• **Problem to work on**
Each line below with the string "cont" should be copied.

Stored data
(* ===== verification/Json.v ===== *)
(** * Json: [encoding/json] as the operator uses it

    [json.Unmarshal] first checks that the whole input is one JSON value (the
    grammar of RFC 8259, at most 10000 levels deep) and then stores it into
    the target.  The parser below is that check, producing the value; the
    decoding into the operator's structs is with the struct, in Ceph.v.

    The parser is written with fuel: [parse] gives it one unit more than
    twice the length of the input, and [parse_fuel_enough] shows that is enough. *)

From Stdlib Require Import Ascii.
From S2P Require Import Prelude GoStrings.

Local Open Scope string_scope.
#[local] Arguments String.append !_ _ / : simpl nomatch.

Inductive json :=
| JNull
| JBool (b : bool)
| JNumber (lit : string)
| JString (s : string)
| JArray (vs : list json)
| JObject (ms : list (string * json)).

(** Outcome of a parser: a value and the rest of the input, a syntax error,
    or not enough fuel. *)
Inductive pres (A : Type) :=
| POk (a : A) (rest : string)
| PErr
| PFuel.
Arguments POk {A} a rest.
Arguments PErr {A}.
Arguments PFuel {A}.

Definition pbind {A B} (m : pres A) (k : A -> string -> pres B) : pres B :=
  match m with POk a r => k a r | PErr => PErr | PFuel => PFuel end.

(** ** Lexical elements *)

Definition code (c : ascii) : Z := Z.of_nat (nat_of_ascii c).
Definition byte (n : Z) : ascii := ascii_of_nat (Z.to_nat n).

Definition is_ws (c : ascii) : bool :=
  ((code c =? 32) || (code c =? 9) || (code c =? 10) || (code c =? 13))%Z.

Fixpoint skip_ws (s : string) : string :=
  match s with
  | String c r => if is_ws c then skip_ws r else s
  | EmptyString => s
  end.

Definition is_digit (c : ascii) : bool := ((48 <=? code c) && (code c <=? 57))%Z.

(** The longest run of digits, and what follows. *)
Fixpoint digits (s : string) : string * string :=
  match s with
  | String c r =>
      if is_digit c then let '(ds, r') := digits r in (String c ds, r') else ("", s)
  | EmptyString => ("", s)
  end.

(** The integer part, after the sign: [0], or a digit from 1 and more digits. *)
Definition int_part (s : string) : option (string * string) :=
  match s with
  | EmptyString => None
  | String c r =>
      if Ascii.eqb c "0" then Some ("0", r)
      else match digits s with (EmptyString, _) => None | p => Some p end
  end.

Definition frac_part (s : string) : option (string * string) :=
  match s with
  | EmptyString => Some ("", s)
  | String c r =>
      if Ascii.eqb c "." then
        match digits r with (EmptyString, _) => None | (ds, r') => Some (String c ds, r') end
      else Some ("", s)
  end.

(** An optional sign among those given. *)
Definition sign (allowed : list ascii) (s : string) : string * string :=
  match s with
  | EmptyString => ("", s)
  | String c r => if bool_decide (c ∈ allowed) then (String c "", r) else ("", s)
  end.

Definition exp_part (s : string) : option (string * string) :=
  match s with
  | EmptyString => Some ("", s)
  | String c r =>
      if Ascii.eqb c "e" || Ascii.eqb c "E" then
        let '(sg, r1) := sign ["+"; "-"]%char r in
        match digits r1 with
        | (EmptyString, _) => None
        | (ds, r2) => Some (String c (sg ++ ds), r2)
        end
      else Some ("", s)
  end.

Definition number (s : string) : option (string * string) :=
  let '(sg, s1) := sign ["-"]%char s in
  match int_part s1 with
  | None => None
  | Some (i, s2) =>
      match frac_part s2 with
      | None => None
      | Some (f, s3) =>
          match exp_part s3 with
          | None => None
          | Some (e, s4) => Some (sg ++ i ++ f ++ e, s4)
          end
      end
  end.

(** *** Strings *)

Definition hexval (c : ascii) : option Z :=
  let n := code c in
  if ((48 <=? n) && (n <=? 57))%Z then Some (n - 48)%Z
  else if ((97 <=? n) && (n <=? 102))%Z then Some (n - 87)%Z
  else if ((65 <=? n) && (n <=? 70))%Z then Some (n - 55)%Z
  else None.

Definition hex4 (a b c d : ascii) : option Z :=
  w ← hexval a; x ← hexval b; y ← hexval c; z ← hexval d;
  Some (((w * 16 + x) * 16 + y) * 16 + z)%Z.

(** U+FFFD, which replaces what is not valid UTF-8 or UTF-16. *)
Definition replacement : string :=
  String (byte 239) (String (byte 191) (String (byte 189) "")).

(** [utf8.EncodeRune] on a code point that is not a surrogate. *)
Definition encode_rune (r : Z) : string :=
  (if r <? 128 then String (byte r) ""
   else if r <? 2048 then
     String (byte (192 + r / 64)) (String (byte (128 + r mod 64)) "")
   else if r <? 65536 then
     String (byte (224 + r / 4096)) (String (byte (128 + (r / 64) mod 64))
       (String (byte (128 + r mod 64)) ""))
   else
     String (byte (240 + r / 262144)) (String (byte (128 + (r / 4096) mod 64))
       (String (byte (128 + (r / 64) mod 64)) (String (byte (128 + r mod 64)) ""))))%Z.

Definition high_surrogate (r : Z) : bool := ((55296 <=? r) && (r <? 56320))%Z.
Definition low_surrogate (r : Z) : bool := ((56320 <=? r) && (r <? 57344))%Z.

Definition in_range (lo hi : Z) (c : ascii) : bool := ((lo <=? code c) && (code c <=? hi))%Z.
Definition cont : ascii -> bool := in_range 128 191.

(** The multi-byte sequences [utf8.DecodeRune] accepts. *)
Definition utf8_2 (a b : ascii) : bool := in_range 194 223 a && cont b.
Definition utf8_3 (a b c : ascii) : bool :=
  cont c &&
  ((in_range 224 224 a && in_range 160 191 b) || (in_range 225 236 a && cont b)
   || (in_range 237 237 a && in_range 128 159 b) || (in_range 238 239 a && cont b)).
Definition utf8_4 (a b c d : ascii) : bool :=
  cont c && cont d &&
  ((in_range 240 240 a && in_range 144 191 b) || (in_range 241 243 a && cont b)
   || (in_range 244 244 a && in_range 128 143 b)).

Definition simple_escape (c : ascii) : option ascii :=
  match c with
  | "034" => Some "034" | "092" => Some "092" | "/" => Some "/"
  | "b" => Some "008" | "f" => Some "012" | "n" => Some "010"
  | "r" => Some "013" | "t" => Some "009"
  | _ => None
  end%char.

Definition quote : ascii := "034".
Definition backslash : ascii := "092".

(** Puts [pre] before the text of a parsed remainder. *)
Definition prepend (pre : string) (m : option (string * string)) : option (string * string) :=
  match m with Some (t, rest) => Some (pre ++ t, rest) | None => None end.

• **Result below**
Definition cont : ascii -> bool := in_range 128 191.
Definition utf8_2 (a b : ascii) : bool := in_range 194 223 a && cont b.
  cont c &&
  ((in_range 224 224 a && in_range 160 191 b) || (in_range 225 236 a && cont b)
   || (in_range 237 237 a && in_range 128 159 b) || (in_range 238 239 a && cont b)).
  cont c && cont d &&
  ((in_range 240 240 a && in_range 144 191 b) || (in_range 241 243 a && cont b)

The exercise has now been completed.